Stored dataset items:
(** A reference demultiplexer of length-prefixed NAL units. *)
Fixpoint split_nalus (fuel : nat) (bs : list byte) : option (list (list byte)) :=
  match fuel with
  | O => None
  | S fuel =>
      match bs with
      | [] => Some []
      | b0 :: b1 :: b2 :: b3 :: bs =>
          let n := Z.to_nat (Uint32 [b0; b1; b2; b3]) in
          if (n <=? length bs)%nat
          then match split_nalus fuel (drop n bs) with
               | Some nalus => Some (take n bs :: nalus)
               | None => None
               end
          else None
      | _ => None
      end
  end.

(** The payload of a frame: each kept unit after its length. *)
Definition avcc (nalus : list (list byte)) : list byte :=
  concat ((fun nalu => PutUint32 (u32 (Z.of_nat (length nalu))) ++ nalu) <$> nalus).

(** ** Lemmas *)

Lemma kept_idr nalu : is_idr nalu = true -> kept nalu = true.
Proof.
  unfold is_idr, kept. intros [-> H%Z.eqb_eq]%andb_true_iff. by rewrite H.
Qed.

(** The filtering loop is a filter; the keyframe flag is an existential. *)
Lemma filter_nalus_spec nalus :
  filter_nalus nalus = (List.filter kept nalus, existsb is_idr nalus).
Proof.
  unfold filter_nalus.
  assert (forall l k, foldl filter_step (l, k) nalus
          = (l ++ List.filter kept nalus, k || existsb is_idr nalus)) as ->; [|done].
  induction nalus as [|n nalus IH]; intros l k; simpl.
  - by rewrite app_nil_r, orb_false_r.
  - unfold kept at 1, is_idr at 1.
    destruct (length n =? 0)%nat eqn:E0; simpl; [apply IH|].
    destruct (nal_type n =? 5) eqn:E5; simpl.
    + apply Z.eqb_eq in E5. rewrite E5. simpl. rewrite IH. simpl.
      by rewrite <- (assoc_L (++)), orb_true_r.
    + destruct (_ || _ || _) eqn:E7; simpl; rewrite IH; [done|].
      by rewrite <- (assoc_L (++)).
Qed.

Lemma length_PutUint32 v : length (PutUint32 v) = 4%nat.
Proof. done. Qed.

#[global] Arguments avcc : simpl never.

Lemma avcc_cons n nalus :
  avcc (n :: nalus) = PutUint32 (u32 (Z.of_nat (length n))) ++ n ++ avcc nalus.
Proof. unfold avcc. rewrite fmap_cons. cbn [concat]. by rewrite <- (assoc_L (++)). Qed.

Lemma frame_total nalus :
  foldl (fun t n => t + (4 + length n))%nat 5%nat nalus = (5 + length (avcc nalus))%nat.
Proof.
  assert (forall k, foldl (fun t n => t + (4 + length n))%nat k nalus
                    = (k + length (avcc nalus))%nat) as H; [|by rewrite H].
  induction nalus as [|n nalus IH]; intros k; cbn [foldl]; [unfold avcc; simpl; lia|].
  rewrite IH, avcc_cons, !length_app, length_PutUint32. lia.
Qed.

(** The copying loop writes [avcc] and nothing else. *)
Lemma write_nalus_spec nalus : forall pos p,
  packet_wf p -> (pos + length (avcc nalus) <= Data_len p)%nat ->
  packet_wf (write_nalus pos nalus p) /\
  Data_len (write_nalus pos nalus p) = Data_len p /\
  refs (write_nalus pos nalus p) = refs p /\
  (length (Data_arr p) <= length (Data_arr (write_nalus pos nalus p)))%nat /\
  Type_ (write_nalus pos nalus p) = Type_ p /\
  IsKeyframe (write_nalus pos nalus p) = IsKeyframe p /\
  Timestamp (write_nalus pos nalus p) = Timestamp p /\
  Data (write_nalus pos nalus p)
  = take pos (Data p) ++ avcc nalus ++ drop (pos + length (avcc nalus)) (Data p).
Proof.
  induction nalus as [|n nalus IH]; intros pos p Hw Hl; cbn [write_nalus].
  - split_and!; try done. unfold avcc. simpl. by rewrite Nat.add_0_r, take_drop.
  - rewrite avcc_cons, !length_app, length_PutUint32 in Hl.
    rewrite avcc_cons. set (hd := PutUint32 _) in *.
    assert (length hd = 4%nat) as Hhd by done. clearbody hd. set (p2 := blit (pos + 4) n (blit pos hd p)).
    assert (packet_wf p2) as Hw2 by (unfold p2; by do 2 apply blit_wf).
    destruct (IH (pos + 4 + length n)%nat p2 Hw2)
      as (? & ? & ? & Hc & ? & ? & ? & ->); [simpl; lia|].
    pose proof (length_Data p Hw) as HlD.
    assert (Data p2 = (take pos (Data p) ++ hd ++ n) ++ drop (pos + 4 + length n) (Data p)) as ->.
    { unfold p2. rewrite Data_blit; [|by apply blit_wf|simpl; lia].
      rewrite Data_blit; [|done|lia].
      rewrite Hhd. assert (length (take pos (Data p) ++ hd) = pos + 4)%nat as Hk
        by (rewrite length_app, length_take; lia).
      rewrite !(assoc_L (++) (take pos (Data p)) hd).
      rewrite take_app_length' by done. rewrite drop_app_ge by lia.
      rewrite drop_drop, <- !(assoc_L (++)). do 4 f_equal. lia. }
    split_and!; try done.
    + etrans; [|exact Hc]. unfold p2; simpl.
      rewrite !length_app, !length_drop, !length_take, !length_app.
      rewrite !length_drop, !length_take. lia.
    + rewrite take_app_length' by (rewrite !length_app, length_take; lia).
      rewrite drop_app_ge by (rewrite !length_app, length_take; lia).
      rewrite drop_drop, <- !(assoc_L (++)). do 5 f_equal.
      rewrite !length_app, length_take. lia.
Qed.

(** The reference demultiplexer inverts the copying loop. *)
Lemma split_nalus_avcc nalus : forall fuel,
  Forall (fun n => Z.of_nat (length n) < 2 ^ 32) nalus -> (length nalus < fuel)%nat ->
  split_nalus fuel (avcc nalus) = Some nalus.
Proof.
  induction nalus as [|n nalus IH]; intros [|fuel] Hf Hl; simpl in Hl; try lia; [done|].
  inversion Hf as [|? ? Hn Hf']; subst. rewrite avcc_cons. unfold PutUint32 at 1.
  cbn [app split_nalus].
  change [z2b (Z.shiftr ?v 24); _; _; _] with (PutUint32 v).
  fold (PutUint32 (u32 (Z.of_nat (length n)))).
  rewrite PutUint32_roundtrip by apply u32_range.
  rewrite u32_small, Nat2Z.id by lia.
  rewrite length_app, (proj2 (Nat.leb_le _ _)) by lia.
  rewrite drop_app_length, take_app_length, IH by (done || lia). done.
Qed.

(** A store inside the slice while a packet is being built. *)
Lemma Data_store size a m m' pos bs :
  fresh_packet size a m m' -> (pos + length bs <= size)%nat ->
  Data (deref a (update a (blit pos bs) m'))
  = take pos (Data (deref a m')) ++ bs ++ drop (pos + length bs) (Data (deref a m')).
Proof.
  intros Hf Hl. rewrite deref_update_eq by apply Hf.
  apply Data_blit; [by eapply fresh_packet_wf|]. rewrite (fp_len _ _ _ _ Hf). lia.
Qed.

Lemma Data_update_same a m' f :
  is_Some (cells m' !! a) -> (forall p, Data (f p) = Data p) ->
  Data (deref a (update a f m')) = Data (deref a m').
Proof. intros Hs Hf. by rewrite deref_update_eq, Hf. Qed.

(** The first two bytes, then a body at [pos]: how every builder fills its
    packet. What lies between keeps what the pool left there. *)
Lemma build_layout size a m m1 b0 b1 pos body :
  fresh_packet size a m m1 -> (2 <= pos)%nat -> size = (pos + length body)%nat ->
  let m2 := update a (blit 0 [b0]) m1 in
  let m3 := update a (blit 1 [b1]) m2 in
  let m4 := update a (blit pos body) m3 in
  fresh_packet size a m m4 /\
  Data (deref a m4)
  = [b0; b1] ++ take (pos - 2) (drop 2 (Data (deref a m1))) ++ body.
Proof.
  intros Hf Hpos -> m2 m3 m4.
  assert (fresh_packet (pos + length body) a m m2) as Hf2 by (unfold m2; auto with packet).
  assert (fresh_packet (pos + length body) a m m3) as Hf3 by (unfold m3; auto with packet).
  split; [unfold m4; auto with packet|].
  pose proof (length_Data _ (fresh_packet_wf _ _ _ _ Hf)) as Hl.
  rewrite (fp_len _ _ _ _ Hf) in Hl.
  unfold m4. rewrite (Data_store _ _ _ _ _ _ Hf3) by lia.
  unfold m3. rewrite (Data_store _ _ _ _ _ _ Hf2) by (simpl; lia).
  unfold m2. rewrite (Data_store _ _ _ _ _ _ Hf) by (simpl; lia).
  destruct (Data (deref a m1)) as [|x [|y l]]; simpl in *; [lia|lia|].
  destruct pos as [|[|pos]]; [lia|lia|]. simpl.
  rewrite drop_0, Nat.sub_0_r, drop_ge, app_nil_r by lia. done.
Qed.

Lemma buildVideoFrame_spec pick nalus m :
  mem_wf m -> List.filter kept nalus <> [] ->
  let body := avcc (List.filter kept nalus) in
  let key := existsb is_idr nalus in
  exists a m0 m', NewAVPacket pick (5 + length body) m = (a, m0) /\
    buildVideoFrame pick nalus m = Some (a, m') /\
    fresh_packet (5 + length body) a m m' /\
    Type_ (deref a m') = PacketVideo /\ IsKeyframe (deref a m') = key /\
    Timestamp (deref a m') = 0 /\
    Data (deref a m') = [if key then x17 else x27; x01]
                        ++ take 3 (drop 2 (Data (deref a m0))) ++ body.
Proof.
  intros Hwf Hne body key. unfold buildVideoFrame. rewrite filter_nalus_spec.
  fold key. set (kn := List.filter kept nalus) in *.
  destruct (length kn =? 0)%nat eqn:E0.
  { apply Nat.eqb_eq in E0. by destruct kn. }
  rewrite frame_total. fold body.
  destruct (NewAVPacket pick (5 + length body) m) as [a m0] eqn:E.
  pose proof (NewAVPacket_fresh _ _ _ _ _ Hwf E) as Hf.
  destruct (NewAVPacket_flags _ _ _ _ _ Hwf E) as (_ & Hts0 & _).
  eexists a, m0, _. split; [done|]. split; [done|].
  set (m2 := update a (set_IsKeyframe key) (update a (set_Type PacketVideo) m0)).
  assert (fresh_packet (5 + length body) a m m2) as Hf2 by (unfold m2; auto with packet).
  set (m4 := update a (blit 1 [x01]) (update a (blit 0 [if key then x17 else x27]) m2)).
  assert (fresh_packet (5 + length body) a m m4) as Hf4 by (unfold m4; auto with packet).
  pose proof (fresh_packet_wf _ _ _ _ Hf4) as Hw4.
  destruct (write_nalus_spec kn 5 (deref a m4) Hw4)
    as (Hw5 & Hl5 & Hr5 & Hc5 & Ht5 & Hk5 & Hts5 & HD5).
  { rewrite (fp_len _ _ _ _ Hf4). done. }
  rewrite !deref_update_eq by apply Hf4.
  assert (Type_ (deref a m4) = PacketVideo /\ IsKeyframe (deref a m4) = key /\
          Timestamp (deref a m4) = 0) as (HT & HK & HTS).
  { unfold m4, m2. rewrite !deref_update_eq by (rewrite ?update_is_Some; apply Hf).
    by rewrite <- Hts0. }
  split_and!; [|congruence..|].
  - destruct Hf4. split; rewrite ?deref_update_eq by done; try done; try lia.
    + by apply update_is_Some.
    + by apply mem_wf_update.
    + eapply frame_trans; [done|apply frame_update].
  - rewrite HD5. pose proof (length_Data _ Hw4) as HlD.
    rewrite (fp_len _ _ _ _ Hf4) in HlD. rewrite (drop_ge _ (5 + length (avcc kn))).
    2: { fold body. lia. }
    rewrite app_nil_r, (assoc_L (++)). f_equal.
    destruct (build_layout _ a m m2 (if key then x17 else x27) x01 5 body Hf2) as [Hf6 HD6];
      [lia|done|].
    rewrite (Data_store _ _ _ _ _ _ Hf4) in HD6 by done.
    apply (f_equal (take 5)) in HD6. rewrite take_app_length' in HD6.
    2: { rewrite length_take. fold body in HlD. lia. }
    rewrite HD6. rewrite (assoc_L (++)), take_app_length'.
    2: { rewrite length_app, length_take, length_drop. cbn [length].
         rewrite (length_Data _ (fresh_packet_wf _ _ _ _ Hf2)), (fp_len _ _ _ _ Hf2). lia. }
    assert (Data (deref a m2) = Data (deref a m0)) as ->; [|done].
    unfold m2. rewrite !Data_update_same; try done;
      rewrite ?update_is_Some; apply Hf.
Qed.

Lemma outstanding_buildVideoFrame pick nalus m a m' :
  mem_wf m -> buildVideoFrame pick nalus m = Some (a, m') ->
  outstanding m' = outstanding m + 1.
Proof.
  intros Hwf. unfold buildVideoFrame. destruct (filter_nalus nalus) as [f k].
  case_match; [done|]. destruct (NewAVPacket pick _ m) as [b m0] eqn:E.
  intros [= <- <-]. rewrite !outstanding_update.
  by apply (outstanding_NewAVPacket _ _ _ _ _ Hwf E).
Qed.

Lemma buildVideoFrame_none pick nalus m :
  List.filter kept nalus = [] -> buildVideoFrame pick nalus m = None.
Proof. intros H. unfold buildVideoFrame. by rewrite filter_nalus_spec, H. Qed.

(** Every packet of a fresh allocation starts zeroed. *)
Lemma fresh_Data_zero size m :
  mem_wf m -> forall a m0, NewAVPacket None size m = (a, m0) ->
  Data (deref a m0) = replicate size x00.
Proof.
  intros (Hn & Hp & Hb) a m0 [= <- <-].
  rewrite deref_update_eq by (simpl; rewrite lookup_insert_eq; eauto).
  unfold deref; simpl. rewrite lookup_insert_eq. simpl. unfold reset_packet; simpl.
  destruct size; [done|]. unfold Data; simpl. by rewrite take_ge by (rewrite length_replicate; lia).
Qed.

# What is expected
Return exactly the lines above from the line that has "(** Every packet" through the line that has "rewrite deref_update_eq by (simpl;", inclusive, and nothing else.

# Worked solution
(** Every packet of a fresh allocation starts zeroed. *)
Lemma fresh_Data_zero size m :
  mem_wf m -> forall a m0, NewAVPacket None size m = (a, m0) ->
  Data (deref a m0) = replicate size x00.
Proof.
  intros (Hn & Hp & Hb) a m0 [= <- <-].
  rewrite deref_update_eq by (simpl; rewrite lookup_insert_eq; eauto).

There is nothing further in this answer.